— Честное слово, Марк, мы к тебе по-настоящему привязались. Может быть, мы с Бертом сможем тебе приглашение... Марк покачал головой. — Ну, может быть, мы еще приедем...
— Вряд ли, — сказал профессор, — вряд ли, Руфь.
— Сыты по горло прелестями коммунизма?—не удержался Марк.
— Это не настоящий коммунизм,— Берт помедлил,— но спорить уже некогда.
— Костя—мой полномочный представитель в Америке, с ним доспорите. Расскажите ему и про Якова с Владиком, и про Андрея.
— Завтра же, только придем в себя с дороги. И пластинки передадим. Спасибо тебе.
— Не за что. До свидания, Берт. До свидания, Руфь.
Щелчок, щелчок.
Господи, ну отчего эта идиотка все еще тут! Покосившись на оцепенелую Клэр, мисс Хэлен Уоррен склонилась к самому уху Марка.
— Я ценю все, что ты сделал для нас и для меня лично,—раздался ее безумный жаркий шепот,—но как ты еще инфантилен, Марк, как много в тебе чужого, не нашего! Идеологическая ответственность... буржуазный либерал... реакционная феминистка.... что у тебя с ними общего? Но я выведу тебя на верную дорогу, я помогу тебе.

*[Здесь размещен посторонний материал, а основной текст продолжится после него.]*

Fixpoint validate_patterns (seen : list string) (patterns : list string) : Result OrgEnvironmentError unit :=
  match patterns with
  | [] => Ok tt
  | p :: l =>
      if String.eqb p "" then Err (OeInvalid "an eligible project pattern must not be empty")
      else if existsb is_control (chars p)
      then Err (OeInvalid ("eligible project pattern `" +:+ escape_debug p +:+ "` must not contain control characters"))
      else if decide (p ∈ seen) then Err (OeInvalid ("eligible project pattern `" +:+ p +:+ "` is listed twice"))
      else validate_patterns (p :: seen) l
  end.
Definition eligibility_validate (e : EnvironmentProjectEligibility) : Result OrgEnvironmentError unit :=
  match e with AllProjects => Ok tt | Projects patterns => validate_patterns [] patterns end.

(** ** The OrgEnvironment and its names (org_environment.rs) *)

Definition MAX_ORG_ENVIRONMENT_DESCRIPTION_CHARS : nat := 1000.
Definition MAX_ORG_ENVIRONMENT_DISPLAY_NAME_CHARS : nat := 200.
Definition DUPLICATE_DISPLAY_NAME_SUFFIX : string := " (copy)".

Record OrgEnvironment := mkOrgEnvironment {
  oe_org : string;
  oe_name : string;
  oe_display_name : option string;
  oe_description : string;
  oe_protection : EnvironmentProtectionRules;
  oe_eligibility : EnvironmentProjectEligibility;
  oe_created_at : Z;
  oe_updated_at : Z;
  oe_updated_by : string;
}.

(** Bidi and zero-width characters, by their UTF-8 bytes. *)
Definition is_invisible_format_char (ch : string) : bool :=
  match map byte_of (String.list_ascii_of_string ch) with
  | [b; c] => ((b =? 194) && (c =? 173))%N || ((b =? 216) && (c =? 156))%N
  | [b; c; d] =>
      let between lo hi := ((lo <=? d) && (d <=? hi))%N in
      ((b =? 225) && (c =? 160) && (d =? 142))%N
      || ((b =? 226) && (c =? 128))%N && (between 139 143 || between 170 174)%N
      || ((b =? 226) && (c =? 129))%N && (between 160 164 || between 166 175)%N
      || ((b =? 239) && (c =? 187) && (d =? 191))%N
  | _ => false
  end.

Definition validate_org_environment_display_name (display_name : string) : Result OrgEnvironmentError unit :=
  if String.eqb (trim display_name) ""
  then Err (OeInvalid "display name must not be blank; leave it out to show the name")
  else if existsb is_control (chars display_name)
  then Err (OeInvalid "display name must not contain control characters")
  else if existsb is_invisible_format_char (chars display_name)
  then Err (OeInvalid "display name must not contain invisible bidi or zero-width characters")
  else if decide (MAX_ORG_ENVIRONMENT_DISPLAY_NAME_CHARS < length (chars display_name))
  then Err (OeInvalid ("display name is longer than " +:+ pretty MAX_ORG_ENVIRONMENT_DISPLAY_NAME_CHARS +:+ " characters"))
  else Ok tt.

Definition validate_org_environment_name (name : string) : Result OrgEnvironmentError unit :=
  if String.eqb name "" then Err (OeInvalid "environment name must not be empty")
  else if String.eqb name "." || String.eqb name ".."
  then Err (OeInvalid ("environment name must not be `" +:+ name +:+ "`"))
  else if existsb is_control (chars name)
  then Err (OeInvalid ("environment name `" +:+ escape_debug name +:+ "` must not contain control characters"))
  else Ok tt.

(** [OrgEnvironment::validate]. *)
Definition org_environment_validate (e : OrgEnvironment) : Result OrgEnvironmentError unit :=
  _ ← validate_org_environment_name (oe_name e);
  _ ← match oe_display_name e with Some d => validate_org_environment_display_name d | None => Ok tt end;
  if decide (MAX_ORG_ENVIRONMENT_DESCRIPTION_CHARS < length (chars (oe_description e)))
  then Err (OeInvalid ("description is longer than " +:+ pretty MAX_ORG_ENVIRONMENT_DESCRIPTION_CHARS +:+ " characters"))
  else eligibility_validate (oe_eligibility e).
End WithTables.

Definition shown_name (e : OrgEnvironment) : string := default (oe_name e) (oe_display_name e).
Definition normalize_display_name (d : option string) : option string :=
  d ← d; let t := trim d in if String.eqb t "" then None else Some t.
Definition duplicate_display_name (source : OrgEnvironment) : string :=
  let room := MAX_ORG_ENVIRONMENT_DISPLAY_NAME_CHARS - length (chars DUPLICATE_DISPLAY_NAME_SUFFIX) in
  concat_chars (take room (chars (shown_name source))) +:+ DUPLICATE_DISPLAY_NAME_SUFFIX.

(** ** Privileges *)

Record ImageGrant := mkImageGrant {
  ig_image_digest : string;
  ig_privileged : bool;
  ig_capabilities : list string;
}.
#[export] Instance ImageGrant_eq_dec : EqDecision ImageGrant.
Proof. solve_decision. Defined.

Record GrantRequest := mkGrantRequest {
  gr_run_as_root : bool;
  gr_add_capabilities : list string;
  gr_privileged : bool;
}.
Record AdmittedGrants := mkAdmitted {
  ad_run_as_root : bool;
  ad_add_capabilities : list string;
  ad_privileged : bool;
}.

(** [image.rsplit_once('@')], kept when the part after it is a [sha256:] digest. *)
Definition image_digest (image : string) : option string :=
  i ← rfind "@" image;
  let d := drop_str (S i) image in
  if starts_with "sha256:" d then Some d else None.

Definition is_nil {A} (l : list A) : bool := match l with [] => true | _ => false end.

(** The capabilities the entry grants, and a violation for each it does not. *)
Definition admit_capabilities (entry : ImageGrant) (caps : list string) : list string * list string :=
  foldl (fun acc cap =>
    if bool_decide (cap ∈ ig_capabilities entry) then (acc.1 ++ [cap], acc.2)
    else (acc.1, acc.2 ++ ["capability `" +:+ cap +:+ "` is not granted to this image digest"])) ([], []) caps.

Definition admit_grants_against_whitelist (whitelist : list ImageGrant) (req : GrantRequest)
    (image : string) (locked_out : bool) : Result (list string) AdmittedGrants :=
  if negb (gr_privileged req || negb (is_nil (gr_add_capabilities req)))
  then Ok (mkAdmitted (gr_run_as_root req) [] false)
  else if locked_out
  then Err ["fork-PR run is locked out of governed grants (add-capabilities/privileged)"]
  else match image_digest image with
  | None => Err ["image `" +:+ image +:+ "` requests a governed grant but is not pinned to a digest (repo@sha256:…)"]
  | Some d =>
      match List.find (fun g => String.eqb (ig_image_digest g) d) whitelist with
      | None => Err ["image digest `" +:+ d +:+ "` is not whitelisted for governed grants in this environment"]
      | Some entry =>
          let priv := gr_privileged req && ig_privileged entry in
          let '(caps, missing) := admit_capabilities entry (gr_add_capabilities req) in
          let violations := (if gr_privileged req && negb (ig_privileged entry)
                             then ["`privileged` is not granted to this image digest"] else []) ++ missing in
          if is_nil violations then Ok (mkAdmitted (gr_run_as_root req) caps priv) else Err violations
      end
  end.

Record EnvironmentProjectPrivilegeGrant := mkPrivilegeGrant {
  pg_org : string;
  pg_environment : string;
  pg_project : string;
  pg_privileged_images : list ImageGrant;
  pg_permit_k8s_overlay : bool;
}.

Definition admit_grants (grant : option EnvironmentProjectPrivilegeGrant) (req : GrantRequest)
    (image : string) (locked_out : bool) : Result (list string) AdmittedGrants :=
  admit_grants_against_whitelist (from_option pg_privileged_images [] grant) req image locked_out.
Definition permits_k8s_overlay (grant : option EnvironmentProjectPrivilegeGrant) : bool :=
  from_option pg_permit_k8s_overlay false grant.

(** ** The rules admission enforces *)

(** One list of globs per source layer. *)
Definition AllowedRefConstraint : Type := list (list string).
Definition layer_allows (git_ref : string) (layer : list string) : bool :=
  is_nil layer || existsb (fun p => glob_match p git_ref) layer.
Definition refs_allow (c : AllowedRefConstraint) (git_ref : string) : bool := forallb (layer_allows git_ref) c.
Definition refs_unrestricted (c : AllowedRefConstraint) : bool := forallb is_nil c.

Record EffectiveProtection := mkEffective {
  ep_approvers : list string;
  ep_baseline_approvers : list string;
  ep_overlay_approvers : list string;
  ep_allowed_refs : AllowedRefConstraint;
  ep_wait_timer_s : N;
  ep_require_reason : bool;
  ep_approval_gate : ApprovalGateRules;
}.

(** [if !approvers.contains(a) { approvers.push(a) }]. *)
Definition push_new (acc : list string) (a : string) : list string :=
  if bool_decide (a ∈ acc) then acc else acc ++ [a].

Definition effective_protection (baseline : EnvironmentProtectionRules)
    (overlay : option EnvironmentProjectOverlay) : EffectiveProtection :=
  let rules := ov_rules <$> overlay in
  mkEffective
    (foldl push_new [] (pr_approvers baseline ++ from_option pr_approvers [] rules))
    (pr_approvers baseline)
    (from_option pr_approvers [] rules)
    (pr_allowed_refs baseline :: option_list (pr_allowed_refs <$> rules))
    (match rules with None => pr_wait_timer_s baseline | Some o => N.max (pr_wait_timer_s baseline) (pr_wait_timer_s o) end)
    (match rules with None => pr_require_reason baseline | Some o => pr_require_reason baseline || pr_require_reason o end)
    (pr_approval_gate baseline).

Definition ref_allowed (p : EffectiveProtection) (git_ref : string) : bool := refs_allow (ep_allowed_refs p) git_ref.
(** An event with no symbolic ref is admitted only where refs are unrestricted. *)
Definition admits_protection_ref (p : EffectiveProtection) (protection_ref : option string) : bool :=
  match protection_ref with
  | Some git_ref => ref_allowed p git_ref
  | None => refs_unrestricted (ep_allowed_refs p)
  end.

Definition missing_approval (who : string) : string := "missing required approval from `" +:+ who +:+ "`".
Definition unapproved (approvals approvers : list string) : list string :=
  filter (fun a => a ∉ approvals) approvers.
Definition approved (approvals approvers : list string) : list string :=
  filter (fun a => a ∈ approvals) approvers.

(** What [approvals] still lack: every approver without a count; with one, that
    many of the baseline's and every one of the overlay's. *)
Definition approval_violations (p : EffectiveProtection) (approvals : list string) : list string :=
  match ag_required_approvals (ep_approval_gate p) with
  | None => map missing_approval (unapproved approvals (ep_approvers p))
  | Some n =>
      let have := length (approved approvals (ep_baseline_approvers p)) in
      let need := N.to_nat (N.min n (N.of_nat (length (ep_baseline_approvers p)))) in
      map missing_approval (unapproved approvals (ep_overlay_approvers p)) ++
      (if have <? need
       then ["needs " +:+ pretty need +:+ " approval(s) from "
             +:+ join ", " (map ticked (ep_baseline_approvers p)) +:+ "; has " +:+ pretty have]
       else [])
  end.

Definition ref_violation (git_ref : string) : string := "ref `" +:+ git_ref +:+ "` is not allowed to deploy here".
Definition or_violations (v : list string) : Result (list string) unit := if is_nil v then Ok tt else Err v.

(** [EffectiveProtection::admits]. *)
Definition admits (p : EffectiveProtection) (git_ref : string) (approvals : list string) : Result (list string) unit :=
  or_violations ((if ref_allowed p git_ref then [] else [ref_violation git_ref]) ++ approval_violations p approvals).

Definition effective_wait_timer_s (p : EffectiveProtection) : N :=
  if is_nil (ep_approvers p) then 0%N else ep_wait_timer_s p.
(** The approver set a release records. *)
Definition approver_set (p : EffectiveProtection) : list string * option N :=
  (merge_sort str_le (ep_approvers p), ag_required_approvals (ep_approval_gate p)).
Definition reason_rule (require_reason is_human_dispatch has_reason : bool) : Result (list string) unit :=
  if require_reason && is_human_dispatch && negb has_reason
  then Err ["a reason is required to dispatch a run into this environment"] else Ok tt.
Definition admits_reason (p : EffectiveProtection) : bool -> bool -> Result (list string) unit :=
  reason_rule (ep_require_reason p).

— Я взрослый человек, Хэлен.
— А зачем ты подарки от них берешь?—взвилась она.—Зачем ты поддаешься их лживой, ужасной пропаганде? Зачем ты?..—Тут она прикусила язык, почувствовав нехорошее во взгляде Марка.
—-Повторяю, я хочу тебе помочь.
— Как вы можете мне помочь?
— Ты еще увидишь, еще убедишься. Лично я не сдавала денег на этот кошмарный материалистический коллективный подарок, я денег не печатаю, а зарабатываю их собственным изнурительным трудом, в обстановке классового террора. Но я не против сувениров. Вот приготовила, берегла до последней минуты...—С самого дна виниловой сумки, битком набитой брошюрами и плакатами, самоотверженная американская коммунистка извлекла увесистый сверток в простой оберточной бумаге.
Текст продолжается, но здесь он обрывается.